Corporate Profits Are Hard To Pick Up, And Companies Are Facing Challenges Of Survival.
After sending away a client in Dubai, Wang Xin Hua was still uneasy about the communication effect in the past 3 hours.
The guest in a white robe ordered 500 lights, although Wang Xinhua was still very concerned about the value of only more than 10 thousand dollars.
"In the second half of the year, the growth rate of orders is certainly not so fast."
Wang Xin Hua is the export manager of a large auto parts enterprise in Zhejiang.
He predicted to reporters that after the blowout at the beginning of this year, the next order would be reduced month by month.
At the same time, "only 500 of the workers coming back from the Chinese new year returned more than 300 this year, so they had to raise their salaries to keep people.

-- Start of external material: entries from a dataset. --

(* ===== verification/AgentLifetime.v ===== *)
(** * The scheduler agent over the life of its node

    [Scheduler] and [Grpc] joined to [NodeStart]: the agent, the compute node with its
    state files, and the machine they share. What the agent does to the node is a series
    of steps of the node's life, so what an allocation has reached is in the state files
    and the next process of the node starts with it. *)

From S2P Require Import Prelude Strs Host HostSim Json Types NetTypes Instances Crypto Http Tee SevVerify CryptoSim.
From S2P Require Import Startup Qemu Persistence Manager ManagerInv ManagerSafety ManagerProps ManagerRecover.
From S2P Require Import ManagerDurable NodeStart Grpc Messages Volumes Allocations NodeHash Adapter.
From S2P Require Import Scheduler SchedulerFacts SchedulerNode SchedulerProps StateDir.
From S2P Require Bridge PortForwards.
#[local] Open Scope Z_scope.

(** ** Names that are no state files *)

(** What [Path::join] puts before a relative name: nothing, or something with a separator
    at its end. *)
Lemma same_last r1 r2 x1 x2 :
  lacks "/"%char r1 → lacks "/"%char r2 →
  match x1 with String c _ => c = "/"%char | _ => True end →
  match x2 with String c _ => c = "/"%char | _ => True end →
  (r1 ++ x1)%str = (r2 ++ x2)%str → r1 = r2.
Proof.
  revert r2. induction r1 as [|c r1 IH]; intros [|c' r2] H1 H2 Hx1 Hx2 Heq; [done| | |].
  - apply lacks_cons in H2 as [Hc _]. change (x1 = String c' (r2 ++ x2)) in Heq. by rewrite Heq in Hx1.
  - apply lacks_cons in H1 as [Hc _]. change (String c (r1 ++ x1) = x2) in Heq. by rewrite <-Heq in Hx2.
  - apply lacks_cons in H1 as [_ H1]. apply lacks_cons in H2 as [_ H2].
    injection Heq as -> Heq. f_equal. by eapply IH.
Qed.

Lemma join_last a b : lacks "/"%char b →
  ∃ x, path_join a b = (x ++ b)%str ∧ match String.rev x with String c _ => c = "/"%char | _ => True end.
Proof.
  intros Hb. unfold path_join. rewrite lacks_no_slash by done.
  destruct (is_empty a) eqn:Ha; [by exists ""%string|].
  destruct (ends_with "/" a) eqn:Hs.
  - exists a. split; [done|]. unfold ends_with in Hs. destruct (strip_suffix "/" a) as [y|] eqn:Hy; [|done].
    apply strip_suffix_Some in Hy as ->. by rewrite str_rev_app.
  - exists (a ++ "/")%str. rewrite str_app_assoc. split; [done|]. by rewrite str_rev_app.
Qed.

(** A name without an extension is none, whatever directory it is in. *)
Lemma plain_not_state d a b : lacks "/"%char b → lacks "."%char b → ¬ state_file d (path_join a b).
Proof.
  intros Hs Hd (name & [Hn Hext] & Heq). destruct (join_last a b Hs) as (x & Hx & Hxs).
  destruct (join_last d name Hn) as (y & Hy & Hys). rewrite Hx, Hy in Heq.
  apply (f_equal String.rev) in Heq. rewrite !str_rev_app in Heq.
  apply same_last in Heq; [|by apply lacks_rev|by apply lacks_rev|done|done].
  apply (f_equal String.rev) in Heq. rewrite !str_rev_involutive in Heq. subst name.
  unfold extension in Hext. rewrite before_dot_lacks in Hext; [done|]. by apply lacks_rev.
Qed.

(** ** Downloads *)

(** The references of a message. *)
Definition volume_refs (v : MachineVolume) : list ItemHash :=
  match v with
  | Immutable v => [im_ref v]
  | Persistent v => match pe_parent v with Some p => [pv_ref p] | None => [] end
  | Ephemeral _ => []
  end.
Definition message_refs (msg : ExecutableMessage) : list ItemHash :=
  match rootfs msg with Some r => [pv_ref (rf_parent r)] | None => [] end ++
  match runtime msg with Some r => [ru_ref r] | None => [] end ++
  match code msg with Some c => [cc_ref c] | None => [] end ++
  mjoin (volume_refs <$> volumes msg).
(** Every file the message names is named by a hash as the network makes them. *)
Definition plain_refs (msg : ExecutableMessage) : Prop := Forall plain_hash (message_refs msg).

(** The web client does not touch the state directory. *)
Class QuietWeb (W : Type) (d : string) `{!Host W, !HostFs W, !StateDir W d, !Web W} : Prop :=
  quiet_web url (w : W) : undisturbed d w (web_get url w).2.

The cost of labor was 20% higher than that of last year."
Wang Xin Hua said helplessly.
foreign trade
Order
Slow growth, difficult loans, recruitment difficulties,
Raw material
Price rise...
This is the main vein of the economy in the foreign trade provinces at the moment.
Corporate profits are hard to pick up
With the introduction of semi annual reports in 2010, the economic operation data of China's two major foreign trade provinces, Guangdong and Zhejiang, have been released in the first half of the year.
Data show that Guangdong's foreign trade data is not very optimistic, although reversing the first half of 2009 exports negative growth, but its total import and export volume is only 6.4% higher than that in 2008.
The Zhejiang Provincial Bureau of statistics released the first half of the year's economic performance data show that Zhejiang's gross domestic product of 11900 billion yuan, an increase of about 13% over the same period of the year.
To a certain extent, the current situation of a large foreign trade reflects China's status as a world factory.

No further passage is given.